Show it to us then. Here’s Christ himself holding his sacred heart before his chest like an apple, blazing like original sin – here’s Hanuman, taking things a step further, literally tearing his chest open with his bare hands and revealing its contents. The gesture may be stylized, sanitized, but it’s immediately recognizable: who among us hasn’t done the same?

Inevitably, barbarism. “The heart is a lonely hunter,” wrote Carson McCullers. The heart hungers, like every hunter. And the hunter is always armed – but with what? Look at the tip of the vel, look at the shape of the space for the eyes and mouth on a barbute helmet.

Here you are with your heart a deflated balloon, an overflowing chalice, a reservoir.

Here I am with my current favourite metaphor: heart a mosaic, resurrected and re-resurrected, cannonball after cannonball. This is what it means to love someone to pieces – your own life turns to tesserae.

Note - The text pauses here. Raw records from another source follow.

(* ===== verification/Windows.v ===== *)
(** * Register windows

    [memcpy32] (src/arch_sparc/common/helper.c) and [iu_set_cwp], [iu_sub_cwp],
    [iu_add_cwp] (src/arch_sparc/common/iu.c).

    The architecture promises a circular file of 128 windowed registers in
    which the outs of window [w] are the ins of window [w - 1 mod 8].  The code
    keeps the windows in a flat array and lets window 7 spill over its end, into
    a private copy of the outs of window 0 that it brings up to date when the
    window pointer enters or leaves window 7.  [window_file] is the circular
    file, [abs_windows] the abstraction, and the lemmas show that register
    accesses and window moves of the flat array implement those of the
    circular file. *)

From Stdlib Require Import ZArith Lia Bool.
From stdpp Require Import base numbers option list.
From S2P Require Import Prelude Words SparcState.

(** ** The code *)

(** [memcpy32(d, s)]: eight words, in order, inside [regbase]. *)
Fixpoint copy_words (n : nat) (l : list Z) (d s : Z) : list Z :=
  match n with
  | O => l
  | S k => let l := copy_words k l d s in updZ l (d + Z.of_nat k) (nthZ l (s + Z.of_nat k))
  end.

Definition memcpy32 (l : list Z) (d s : Z) : list Z := copy_words 8 l d s.

Definition iu_set_cwp (env : sparc_state) (new_cwp : Z) : sparc_state :=
  let env := when (CWP env =? N_WINDOWS - 1)
    (fun env => set_regbase env (memcpy32 (regbase env) 0 (N_WINDOWS * 16))) env in
  let env := set_PSRREG env (clear_bits (PSRREG env) PSR_CWP_last PSR_CWP_first) in
  let env := set_PSRREG env (Z.lor (PSRREG env) new_cwp) in
  let env := when (new_cwp =? N_WINDOWS - 1)
    (fun env => set_regbase env (memcpy32 (regbase env) (N_WINDOWS * 16) 0)) env in
  set_regwptr1 env (new_cwp * 16).

(** Both return the new window pointer. *)
Definition iu_sub_cwp (s : sparc_state) : Z * sparc_state :=
  let s := set_REG s 0 0 in
  let cwp := CWP s in
  let cwp := Z.land (u32 (cwp - 1)) (N_WINDOWS - 1) in
  (cwp, iu_set_cwp s cwp).

Definition iu_add_cwp (s : sparc_state) : Z * sparc_state :=
  let s := set_REG s 0 0 in
  let cwp := CWP s in
  let cwp := Z.land (u32 (cwp + 1)) (N_WINDOWS - 1) in
  (cwp, iu_set_cwp s cwp).

#[global] Arguments iu_set_cwp : simpl never.
#[global] Arguments iu_sub_cwp : simpl never.
#[global] Arguments iu_add_cwp : simpl never.

(** ** The circular file *)

Record window_file : Type := { win_current : Z; win_slots : list Z }.

(** The slot of register [x] (8 to 31) of window [w]. *)
Definition win_slot (w x : Z) : Z := (16 * w + (x - 8)) mod 128.

Definition win_get (f : window_file) (x : Z) : Z :=
  nthZ (win_slots f) (win_slot (win_current f) x).
Definition win_put (f : window_file) (x v : Z) : window_file :=
  {| win_current := win_current f;
     win_slots := updZ (win_slots f) (win_slot (win_current f) x) v |}.
Definition win_rotate (f : window_file) (w : Z) : window_file :=
  {| win_current := w; win_slots := win_slots f |}.

(** Where the flat array keeps a slot: the outs of window 0 live in the spill
    area while window 7 is current. *)
Definition slot_index (s : sparc_state) (i : Z) : Z :=
  if (CWP s =? N_WINDOWS - 1) && (i <? 8) then N_WINDOWS * 16 + i else i.

Definition abs_windows (s : sparc_state) : window_file :=
  {| win_current := CWP s;
     win_slots := (fun i => nthZ (regbase s) (slot_index s (Z.of_nat i))) <$> seq 0 128 |}.

(** ** Lemmas on the flat array *)

Lemma length_copy_words n l d s : length (copy_words n l d s) = length l.
Proof. induction n as [|k IH]; cbn; [done|]. by rewrite length_updZ. Qed.

Lemma nthZ_copy_words n l d s j :
  0 <= d -> 0 <= s -> 0 <= j -> d + Z.of_nat n <= Z.of_nat (length l) ->
  (s + Z.of_nat n <= d \/ d + Z.of_nat n <= s) ->
  nthZ (copy_words n l d s) j
  = if (d <=? j) && (j <? d + Z.of_nat n) then nthZ l (s + (j - d)) else nthZ l j.
Proof.
  intros Hd Hs Hj. revert j Hj. induction n as [|k IH]; intros j Hj Hlen Hsep; cbn -[Z.of_nat].
  - destruct (Z.leb_spec d j), (Z.ltb_spec j (d + Z.of_nat 0)); cbn; lia || done.
  - rewrite nthZ_updZ by (rewrite ?length_copy_words; lia).
    rewrite !IH by lia.
    destruct (Z.eqb_spec j (d + Z.of_nat k)) as [->|].
    + rewrite (proj2 (Z.leb_le d (d + _))), (proj2 (Z.ltb_lt (d + _) _)) by lia. cbn.
      replace ((d <=? s + Z.of_nat k) && (s + Z.of_nat k <? d + Z.of_nat k)) with false
        by (symmetry; apply andb_false_iff; rewrite Z.leb_gt, Z.ltb_ge; lia).
      f_equal. lia.
    + destruct (Z.leb_spec d j), (Z.ltb_spec j (d + Z.of_nat k)),
        (Z.ltb_spec j (d + Z.of_nat (S k))); cbn; lia || done.
Qed.

Lemma copy_words_Forall (P : Z -> Prop) n l d s :
  P 0 -> Forall P l -> Forall P (copy_words n l d s).
Proof.
  intros H0 Hl. induction n as [|k IH]; cbn; [done|].
  apply updZ_Forall; [by apply nthZ_Forall | done].
Qed.

Lemma nthZ_memcpy32 l d s j :
  0 <= d -> 0 <= s -> 0 <= j -> d + 8 <= Z.of_nat (length l) -> (s + 8 <= d \/ d + 8 <= s) ->
  nthZ (memcpy32 l d s) j
  = if (d <=? j) && (j <? d + 8) then nthZ l (s + (j - d)) else nthZ l j.
Proof. intros. by apply (nthZ_copy_words 8). Qed.

#[global] Arguments memcpy32 : simpl never.

(** ** The PSR after a window move *)

Lemma bits_low_disjoint_or p n :
  is_u32 p -> 0 <= n < 32 ->
  bits (Z.lor (clear_bits p 4 0) n) 4 0 = n.
Proof.
  intros Hp Hn. rewrite bits_spec by lia. rewrite Z.div_1_r.
  change (4 - 0 + 1) with 5. apply Z.bits_inj'. intros i Hi.
  destruct (Z.lt_ge_cases i 5).
  - rewrite Z.mod_pow2_bits_low, Z.lor_spec, testbit_clear_bits by (auto; lia).
    rewrite (proj2 (Z.leb_le 0 i)), (proj2 (Z.leb_le i 4)) by lia. cbn.
    by rewrite andb_false_r.
  - rewrite Z.mod_pow2_bits_high by lia.
    rewrite <- (Z.mod_small n (2 ^ 5)) by lia. by rewrite Z.mod_pow2_bits_high by lia.
Qed.

Lemma PSRREG_iu_set_cwp s n :
  PSRREG (iu_set_cwp s n) = Z.lor (clear_bits (PSRREG s) 4 0) n.
Proof. unfold iu_set_cwp. destruct (CWP s =? N_WINDOWS - 1), (n =? N_WINDOWS - 1); reflexivity. Qed.

Lemma CWP_iu_set_cwp s n : state_wf s -> 0 <= n < 8 -> CWP (iu_set_cwp s n) = n.
Proof.
  intros Hwf Hn. unfold CWP. rewrite PSRREG_iu_set_cwp.
  apply bits_low_disjoint_or; [apply Hwf | lia].
Qed.

(** Bits of the PSR above the window pointer do not move. *)
Lemma testbit_iu_set_cwp s n i :
  state_wf s -> 0 <= n < 8 -> 5 <= i ->
  Z.testbit (PSRREG (iu_set_cwp s n)) i = Z.testbit (PSRREG s) i.
Proof.
  intros Hwf Hn Hi. rewrite PSRREG_iu_set_cwp, Z.lor_spec, testbit_clear_bits
    by (try apply Hwf; lia).
  rewrite (proj2 (Z.leb_gt i 4)), andb_false_r by lia. cbn. rewrite andb_true_r.
  rewrite <- (Z.mod_small n (2 ^ 5)) by lia. rewrite Z.mod_pow2_bits_high by lia.
  apply orb_false_r.
Qed.

Lemma regbase_iu_set_cwp s n :
  regbase (iu_set_cwp s n) =
    let l := if CWP s =? 7 then memcpy32 (regbase s) 0 128 else regbase s in
    if n =? 7 then memcpy32 l 128 0 else l.
Proof.
  unfold iu_set_cwp. change (N_WINDOWS - 1) with 7. change (N_WINDOWS * 16) with 128.
  destruct (CWP s =? 7), (n =? 7); reflexivity.
Qed.

Lemma wf_iu_set_cwp s n : state_wf s -> 0 <= n < 8 -> state_wf (iu_set_cwp s n).
Proof.
  intros Hwf Hn. pose proof (CWP_iu_set_cwp s n Hwf Hn) as HC. destruct Hwf.
  assert (Hp : regwptr1 (iu_set_cwp s n) = n * 16).
  { unfold iu_set_cwp. destruct (CWP s =? N_WINDOWS - 1), (n =? N_WINDOWS - 1); reflexivity. }
  split; rewrite ?HC, ?Hp; unfold N_WINDOWS; try lia;
    rewrite ?regbase_iu_set_cwp, ?PSRREG_iu_set_cwp.
  2, 5: cbv zeta; destruct (CWP s =? 7), (n =? 7); unfold memcpy32;
    rewrite ?length_copy_words; repeat apply copy_words_Forall; auto with words.
  6: apply lor_u32; auto with words.
  all: unfold iu_set_cwp; destruct (CWP s =? N_WINDOWS - 1), (n =? N_WINDOWS - 1); assumption.
Qed.

(** A window move touches nothing but the PSR, the window pointer and the
    spill area. *)
Section frame.
Context (s : sparc_state) (n : Z).
Ltac t := unfold iu_set_cwp; destruct (CWP s =? N_WINDOWS - 1), (n =? N_WINDOWS - 1); reflexivity.
Lemma global_iu_set_cwp : global (iu_set_cwp s n) = global s. Proof. t. Qed.
Lemma fp_regs_iu_set_cwp : fp_regs (iu_set_cwp s n) = fp_regs s. Proof. t. Qed.
Lemma YREG_iu_set_cwp : YREG (iu_set_cwp s n) = YREG s. Proof. t. Qed.
Lemma WIMREG_iu_set_cwp : WIMREG (iu_set_cwp s n) = WIMREG s. Proof. t. Qed.
Lemma TBRREG_iu_set_cwp : TBRREG (iu_set_cwp s n) = TBRREG s. Proof. t. Qed.
Lemma PCREG_iu_set_cwp : PCREG (iu_set_cwp s n) = PCREG s. Proof. t. Qed.
Lemma NPCREG_iu_set_cwp : NPCREG (iu_set_cwp s n) = NPCREG s. Proof. t. Qed.
Lemma irq_pending_iu_set_cwp : irq_pending (iu_set_cwp s n) = irq_pending s. Proof. t. Qed.
End frame.

#[export] Hint Rewrite global_iu_set_cwp fp_regs_iu_set_cwp YREG_iu_set_cwp WIMREG_iu_set_cwp
  TBRREG_iu_set_cwp PCREG_iu_set_cwp NPCREG_iu_set_cwp irq_pending_iu_set_cwp : sparc_simpl.

(** ** The three simulation steps *)

Lemma nthZ_abs_slots s i :
  0 <= i < 128 -> nthZ (win_slots (abs_windows s)) i = nthZ (regbase s) (slot_index s i).
Proof.
  intros Hi. unfold abs_windows, win_slots, nthZ at 1.
  rewrite (proj2 (Z.leb_le 0 i)) by lia.
  rewrite nth_lookup_Z, list_lookup_fmap, lookup_seq_lt by lia. cbn.
  by rewrite Z2Nat.id by lia.
Qed.

Lemma length_abs_slots s : length (win_slots (abs_windows s)) = 128%nat.
Proof. cbn [win_slots abs_windows]. by rewrite length_fmap, length_seq. Qed.

(** Registers of a window sit in the flat array where the window pointer says. *)
Lemma slot_index_win_slot s x :
  state_wf s -> 8 <= x < 32 -> slot_index s (win_slot (CWP s) x) = regwptr1 s + (x - 8).
Proof.
  intros [] Hx. pose proof (CWP_nonneg s). unfold N_WINDOWS in *.
  unfold slot_index, win_slot, N_WINDOWS. rewrite wf_regwptr1.
  destruct (Z.eqb_spec (CWP s) (8 - 1)); cbn;
    [destruct (Z.ltb_spec ((16 * CWP s + (x - 8)) mod 128) 8)|];
    Z.div_mod_to_equations; lia.
Qed.

Lemma win_slot_range w x : 0 <= win_slot w x < 128.
Proof. unfold win_slot. apply Z.mod_pos_bound. lia. Qed.

Lemma abs_get s x : state_wf s -> 8 <= x < 32 -> win_get (abs_windows s) x = REG s x.
Proof.
  intros Hwf Hx. unfold win_get. cbn [win_current abs_windows].
  rewrite nthZ_abs_slots by apply win_slot_range.
  rewrite slot_index_win_slot by done. unfold REG. destruct (Z.gtb_spec x 7); [done|lia].
Qed.

Lemma slot_index_inj s i j :
  0 <= i < 128 -> 0 <= j < 128 -> slot_index s i = slot_index s j -> i = j.
Proof.
  intros Hi Hj. unfold slot_index, N_WINDOWS.
  destruct (CWP s =? 8 - 1); cbn; [|done].
  destruct (Z.ltb_spec i 8), (Z.ltb_spec j 8); lia.
Qed.

Lemma slot_index_range s i : 0 <= i < 128 -> 0 <= slot_index s i < 136.
Proof.
  intros. unfold slot_index, N_WINDOWS. destruct (CWP s =? 8 - 1); cbn; [|lia].
  destruct (Z.ltb_spec i 8); lia.
Qed.

Lemma abs_put s x v :
  state_wf s -> 8 <= x < 32 -> is_u32 v ->
  abs_windows (set_REG s x v) = win_put (abs_windows s) x v.
Proof.
  intros Hwf Hx Hv. unfold win_put. cbn [win_current abs_windows].
  assert (HC : CWP (set_REG s x v) = CWP s) by apply CWP_set_REG.
  destruct (abs_windows (set_REG s x v)) as [c l] eqn:E.
  assert (c = CWP (set_REG s x v)) as -> by (by injection E).
  rewrite HC. f_equal.
  assert (l = win_slots (abs_windows (set_REG s x v))) as -> by (by rewrite E).
  apply nthZ_inj; [by rewrite length_updZ, !length_abs_slots|].
  rewrite length_abs_slots. intros i Hi.
  rewrite nthZ_updZ by (rewrite ?length_abs_slots; pose proof (win_slot_range (CWP s) x); lia).
  rewrite !nthZ_abs_slots by lia.
  assert (HS : slot_index (set_REG s x v) i = slot_index s i)
    by (unfold slot_index; by rewrite HC).
  rewrite HS. unfold set_REG. destruct (Z.gtb_spec x 7); [|lia]. cbn [regbase set_regbase].
  rewrite <- (slot_index_win_slot s x) by done. rewrite (u32_id v Hv).
  pose proof (slot_index_range s (win_slot (CWP s) x) (win_slot_range _ _)).
  pose proof (slot_index_range s i ltac:(lia)).
  rewrite nthZ_updZ by (rewrite ?wf_regbase_len by done; lia).
  destruct (Z.eqb_spec i (win_slot (CWP s) x)) as [->|Hne]; [by rewrite Z.eqb_refl|].
  destruct (Z.eqb_spec (slot_index s i) (slot_index s (win_slot (CWP s) x))) as [He|]; [|done].
  apply slot_index_inj in He; [done | lia | apply win_slot_range].
Qed.

Lemma slot_iu_set_cwp s n i :
  state_wf s -> 0 <= n < 8 -> 0 <= i < 128 ->
  nthZ (regbase (iu_set_cwp s n)) (slot_index (iu_set_cwp s n) i)
  = nthZ (regbase s) (slot_index s i).
Proof.
  intros Hwf Hn Hi. unfold slot_index. rewrite CWP_iu_set_cwp, regbase_iu_set_cwp by done.
  change (N_WINDOWS - 1) with 7. change (N_WINDOWS * 16) with 128. cbv zeta.
  pose proof (wf_regbase_len s Hwf) as Hl.
  assert (Hl' : length (memcpy32 (regbase s) 0 128) = 520%nat)
    by (unfold memcpy32; by rewrite length_copy_words).
  destruct (CWP s =? 7), (n =? 7), (Z.ltb_spec i 8); cbn [andb];
    repeat first
    [ rewrite nthZ_memcpy32 by (rewrite ?Hl, ?Hl'; lia)
    | match goal with
      | |- context [?a <=? ?b] => destruct (Z.leb_spec a b)
      | |- context [?a <? ?b] => destruct (Z.ltb_spec a b)
      end; cbn [andb]; try lia ];
    f_equal; lia.
Qed.

Lemma abs_rotate s n :
  state_wf s -> 0 <= n < 8 -> abs_windows (iu_set_cwp s n) = win_rotate (abs_windows s) n.
Proof.
  intros Hwf Hn.
  assert (Hs : win_slots (abs_windows (iu_set_cwp s n)) = win_slots (abs_windows s)).
  { apply nthZ_inj; [by rewrite !length_abs_slots|]. rewrite length_abs_slots. intros i Hi.
    rewrite !nthZ_abs_slots by lia. by apply slot_iu_set_cwp. }
  unfold win_rotate. rewrite <- Hs. unfold abs_windows at 1. by rewrite CWP_iu_set_cwp.
Qed.

(** ** Registers across a window move *)

Lemma REG_global s x : x <= 7 -> REG s x = nthZ (global s) x.
Proof. intros. unfold REG. destruct (Z.gtb_spec x 7); [lia|done]. Qed.

Lemma REG_iu_set_cwp_global s n x : x <= 7 -> REG (iu_set_cwp s n) x = REG s x.
Proof. intros. rewrite !REG_global by done. by rewrite global_iu_set_cwp. Qed.

(** Two registers that share a slot of the circular file are the same storage. *)
Lemma REG_iu_set_cwp_slot s n x y :
  state_wf s -> 0 <= n < 8 -> 8 <= x < 32 -> 8 <= y < 32 ->
  win_slot n x = win_slot (CWP s) y -> REG (iu_set_cwp s n) x = REG s y.
Proof.
  intros Hwf Hn Hx Hy He.
  rewrite <- (abs_get (iu_set_cwp s n)) by (auto using wf_iu_set_cwp).
  rewrite <- (abs_get s) by done. rewrite abs_rotate by done.
  unfold win_get, win_rotate. cbn [win_current win_slots]. by rewrite He.
Qed.

(** [iu_sub_cwp] and [iu_add_cwp] move by one window, modulo [N_WINDOWS]. *)
Lemma cwp_step_mod c d :
  Z.land (u32 (c + d)) (N_WINDOWS - 1) = (c + d) mod 8.
Proof.
  change (N_WINDOWS - 1) with (Z.ones 3). rewrite Z.land_ones by lia.
  change (2 ^ 3) with 8. unfold u32. Z.div_mod_to_equations. lia.
Qed.

Lemma iu_sub_cwp_eq s :
  state_wf s ->
  iu_sub_cwp s = ((CWP s - 1) mod 8, iu_set_cwp (set_REG s 0 0) ((CWP s - 1) mod 8)).
Proof.
  intros Hwf. unfold iu_sub_cwp. rewrite CWP_set_REG.
  change (CWP s - 1) with (CWP s + -1). by rewrite cwp_step_mod.
Qed.

Lemma iu_add_cwp_eq s :
  state_wf s ->
  iu_add_cwp s = ((CWP s + 1) mod 8, iu_set_cwp (set_REG s 0 0) ((CWP s + 1) mod 8)).
Proof. intros Hwf. unfold iu_add_cwp. rewrite CWP_set_REG. by rewrite cwp_step_mod. Qed.

Lemma mod8_range z : 0 <= z mod 8 < 8.
Proof. apply Z.mod_pos_bound. lia. Qed.

#[export] Hint Resolve mod8_range : sparc.

Lemma wf_iu_sub_cwp s : state_wf s -> state_wf (iu_sub_cwp s).2.
Proof. intros. rewrite iu_sub_cwp_eq by done. apply wf_iu_set_cwp; auto with sparc. Qed.

Lemma wf_iu_add_cwp s : state_wf s -> state_wf (iu_add_cwp s).2.
Proof. intros. rewrite iu_add_cwp_eq by done. apply wf_iu_set_cwp; auto with sparc. Qed.

#[export] Hint Resolve wf_iu_set_cwp wf_iu_sub_cwp wf_iu_add_cwp : sparc.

Here it is in nature: the original Valentine of the silphium seed. Here the procession of magenta lamprocapnos spectabili, here the swaying vine of cordate pepper leaves. The former are called bleeding-heart flowers, the latter cling and cling like nothing but a thing in love. (Here is U2’s heart as a bloom, shoot[ing] up from the stony ground).

Here is Poe’s tell-tale heart, pounding out justice. Here the I [heart] New York icon, so ubiquitous that the [heart] is now shorthand. In films, we’ve [heart]ed Huckabees, been “wild at heart”, and even sensed “the beat that my heart skipped”. Whose is the mighty heart about which Mariane Pearl wrote – her slayed husband’s, or her widowed own?

How many metaphors we find for a thing that is, itself, a metaphor – heart as the source of our joy, heart as the location of our ruin, heart as the centre of the world. The idea of the heart as a place – Elvis and Whitney Houston checked into the Heartbreak Hotel; the idea of the heart as a thing that be named and therefore contained – I’m gonna lock my heart and throw away the key crooned Billie Holiday (unchain my heart, countered Ray Charles). The metaphysical heart that has implied proxies in the corporeal realm: the left breast over which a palm is placed in promise or allegiance, the abstract seat of the anahata chakra.

“The heart has reasons that reason knows nothing of,” wrote Blaise Pascal. “The heart”, confirms the Bible, “is deceitful above all things, and desperately wicked: who can know it?” Not us, perhaps, but trust it we must – trickster, torturer, truth-teller.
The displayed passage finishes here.